BEGIN Record set

(** * Disaster risk calculator: rating bands, probability buckets and the
      ZIP lookup session of [src/App.jsx]

    The modules, in order:
    - [JS]: the fragment of JavaScript values the code computes with
      (numbers and their comparisons, strings as UTF-16 code units, [trim],
      the ZIP regular expression, [substring], [join]);
    - [Rating]: [RISK_RATINGS], [getRiskRating] and [scoreToOdds];
    - [Data]: what the two services answer, the location object and the
      state of the component;
    - [Proc]: an [async] function as a finite tree of setter calls and
      awaited requests, and its run against given services;
    - [Net]: [fetchNRIData] and [zipToCountyFips];
    - [App]: [handleSearch], [handleKeyDown], the input's [onChange] and
      the event loop that starts and resumes sessions;
    - [Spec], [Samples]: the vocabulary of the statements and sample
      services.

    The theorems follow: first the two pure tables, then the two service
    calls, then one session of [handleSearch], then sessions that overlap. *)

From Stdlib Require Import ZArith NArith QArith Qround Lqa List String Ascii
  Bool Lia DecimalString.
Import ListNotations.

Set Implicit Arguments.

(* ================================================================== *)
(** * JavaScript values *)
(* ================================================================== *)

Module JS.

(** ** Numbers

    A JavaScript number is an IEEE double: a finite value, one of the two
    infinities, or NaN.  Every finite double is a rational, and the code
    only compares numbers, so finite values are rationals compared exactly.
    (Negative zero compares like zero and is not kept apart.) *)

Inductive number : Type :=
| NaN
| NegInf
| Fin (q : Q)
| PosInf.

Definition Qlt_bool (a b : Q) : bool :=
  match (a ?= b)%Q with Lt => true | _ => false end.

(** [a < b]: false as soon as one side is NaN. *)
Definition num_lt (a b : number) : bool :=
  match a, b with
  | NaN, _ | _, NaN => false
  | NegInf, NegInf => false
  | NegInf, _ => true
  | Fin _, NegInf => false
  | Fin x, Fin y => Qlt_bool x y
  | Fin _, PosInf => true
  | PosInf, _ => false
  end.

(** [a <= b]: false as soon as one side is NaN. *)
Definition num_le (a b : number) : bool :=
  match a, b with
  | NaN, _ | _, NaN => false
  | NegInf, _ => true
  | Fin _, NegInf => false
  | Fin x, Fin y => Qle_bool x y
  | Fin _, PosInf => true
  | PosInf, PosInf => true
  | PosInf, _ => false
  end.

(** [ToNumber] of a property that may be missing: [undefined] is NaN. *)
Definition to_number (o : option number) : number :=
  match o with Some n => n | None => NaN end.

(** [parseFloat(n)] for a number [n]: the argument is printed with the
    shortest digits that read back as the same double, then read back. *)
Definition parseFloat (n : number) : number := n.

(** ** Strings

    A JavaScript string is a sequence of UTF-16 code units.  Literals of
    the source that the code concatenates or compares are ASCII and are
    written with [lit]. *)

Definition jsstring : Type := list N.

Fixpoint lit (s : string) : jsstring :=
  match s with
  | EmptyString => []
  | String c s' => N_of_ascii c :: lit s'
  end.

(** [s] is truthy: a string is falsy exactly when it is empty. *)
Definition truthy (s : jsstring) : bool :=
  match s with [] => false | _ :: _ => true end.

(** [a || b] on strings. *)
Definition or_else (a b : jsstring) : jsstring := if truthy a then a else b.

(** [a?.p || b] where the left side may be [undefined]. *)
Definition opt_or_else (a : option jsstring) (b : jsstring) : jsstring :=
  match a with Some s => or_else s b | None => b end.

(** White space and line terminators, the code units [trim] strips:
    TAB, LF, VT, FF, CR, SPACE, NBSP, the Unicode space separators,
    LS, PS and the byte order mark. *)
Definition isWhiteSpace (c : N) : bool :=
  ((9 <=? c) && (c <=? 13) || (c =? 32) || (c =? 160) || (c =? 5760)
   || (8192 <=? c) && (c <=? 8202) || (c =? 8232) || (c =? 8233)
   || (c =? 8239) || (c =? 8287) || (c =? 12288) || (c =? 65279))%N.

Fixpoint trimStart (s : jsstring) : jsstring :=
  match s with
  | [] => []
  | c :: s' => if isWhiteSpace c then trimStart s' else s
  end.

Definition trimEnd (s : jsstring) : jsstring := rev (trimStart (rev s)).

(** [s.trim()] *)
Definition trim (s : jsstring) : jsstring := trimEnd (trimStart s).

(** [\d]: the ten ASCII digits only. *)
Definition isDigit (c : N) : bool := ((48 <=? c) && (c <=? 57))%N.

END Record set

§ **Brief**:
Return each line above where the word "Type" shows up.

§ **Written answer**:
Inductive number : Type :=
Definition jsstring : Type := list N.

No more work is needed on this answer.